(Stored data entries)
Content starts

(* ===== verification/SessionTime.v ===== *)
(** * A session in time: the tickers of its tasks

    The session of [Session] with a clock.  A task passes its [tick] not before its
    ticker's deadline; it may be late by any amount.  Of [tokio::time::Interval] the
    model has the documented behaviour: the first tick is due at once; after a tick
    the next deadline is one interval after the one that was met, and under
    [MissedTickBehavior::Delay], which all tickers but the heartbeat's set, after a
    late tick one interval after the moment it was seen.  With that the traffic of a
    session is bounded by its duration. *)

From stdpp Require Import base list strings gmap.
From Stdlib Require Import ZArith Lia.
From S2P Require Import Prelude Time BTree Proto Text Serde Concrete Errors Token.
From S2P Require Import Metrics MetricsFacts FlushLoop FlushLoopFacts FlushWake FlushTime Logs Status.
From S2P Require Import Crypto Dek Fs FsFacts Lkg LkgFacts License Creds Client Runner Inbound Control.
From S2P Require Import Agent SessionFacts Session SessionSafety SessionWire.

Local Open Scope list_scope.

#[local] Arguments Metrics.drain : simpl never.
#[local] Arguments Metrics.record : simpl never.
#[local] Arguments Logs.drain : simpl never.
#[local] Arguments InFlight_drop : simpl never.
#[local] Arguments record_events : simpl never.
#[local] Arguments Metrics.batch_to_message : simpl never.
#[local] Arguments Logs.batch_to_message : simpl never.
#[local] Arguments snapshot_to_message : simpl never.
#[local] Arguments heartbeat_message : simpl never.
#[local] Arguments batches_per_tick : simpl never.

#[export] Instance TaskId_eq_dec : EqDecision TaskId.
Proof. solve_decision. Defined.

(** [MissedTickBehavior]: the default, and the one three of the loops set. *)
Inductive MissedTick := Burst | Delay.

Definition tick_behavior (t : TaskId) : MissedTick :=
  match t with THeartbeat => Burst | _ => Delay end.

Content ends
Content starts

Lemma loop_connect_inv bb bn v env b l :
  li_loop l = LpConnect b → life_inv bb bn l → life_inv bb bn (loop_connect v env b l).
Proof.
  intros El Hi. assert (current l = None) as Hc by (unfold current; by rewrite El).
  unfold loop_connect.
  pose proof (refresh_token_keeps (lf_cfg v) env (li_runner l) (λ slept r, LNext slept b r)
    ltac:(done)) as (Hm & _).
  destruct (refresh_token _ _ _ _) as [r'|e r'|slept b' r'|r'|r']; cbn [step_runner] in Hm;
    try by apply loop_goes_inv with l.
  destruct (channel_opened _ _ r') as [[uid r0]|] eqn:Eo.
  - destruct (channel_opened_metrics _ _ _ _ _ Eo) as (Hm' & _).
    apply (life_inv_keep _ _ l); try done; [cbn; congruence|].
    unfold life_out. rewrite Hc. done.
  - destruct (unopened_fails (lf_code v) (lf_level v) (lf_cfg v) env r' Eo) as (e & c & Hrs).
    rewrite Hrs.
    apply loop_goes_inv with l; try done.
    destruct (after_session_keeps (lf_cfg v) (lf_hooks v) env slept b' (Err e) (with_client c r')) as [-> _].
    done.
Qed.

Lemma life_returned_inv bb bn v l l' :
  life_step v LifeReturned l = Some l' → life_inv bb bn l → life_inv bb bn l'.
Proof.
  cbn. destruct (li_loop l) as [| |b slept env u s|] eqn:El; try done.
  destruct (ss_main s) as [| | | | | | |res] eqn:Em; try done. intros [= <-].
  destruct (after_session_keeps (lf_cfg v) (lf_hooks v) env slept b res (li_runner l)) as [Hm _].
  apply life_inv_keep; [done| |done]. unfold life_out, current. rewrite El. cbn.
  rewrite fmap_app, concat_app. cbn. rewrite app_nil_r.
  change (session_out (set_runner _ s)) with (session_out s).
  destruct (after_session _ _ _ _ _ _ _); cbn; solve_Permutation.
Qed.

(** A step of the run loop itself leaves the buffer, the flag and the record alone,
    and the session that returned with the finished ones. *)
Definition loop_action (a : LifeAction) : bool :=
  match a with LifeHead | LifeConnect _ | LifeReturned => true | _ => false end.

Content ends

▶ WORK INSTRUCTIONS:
Using the entries above, give back exactly the line containing "(* ===== verification/SessionTime.v ===== *)", the line containing "session is bounded by its duration. *)", and every line between them, and nothing else.

▶ EXERCISE RESULT:
(* ===== verification/SessionTime.v ===== *)
(** * A session in time: the tickers of its tasks

    The session of [Session] with a clock.  A task passes its [tick] not before its
    ticker's deadline; it may be late by any amount.  Of [tokio::time::Interval] the
    model has the documented behaviour: the first tick is due at once; after a tick
    the next deadline is one interval after the one that was met, and under
    [MissedTickBehavior::Delay], which all tickers but the heartbeat's set, after a
    late tick one interval after the moment it was seen.  With that the traffic of a
    session is bounded by its duration. *)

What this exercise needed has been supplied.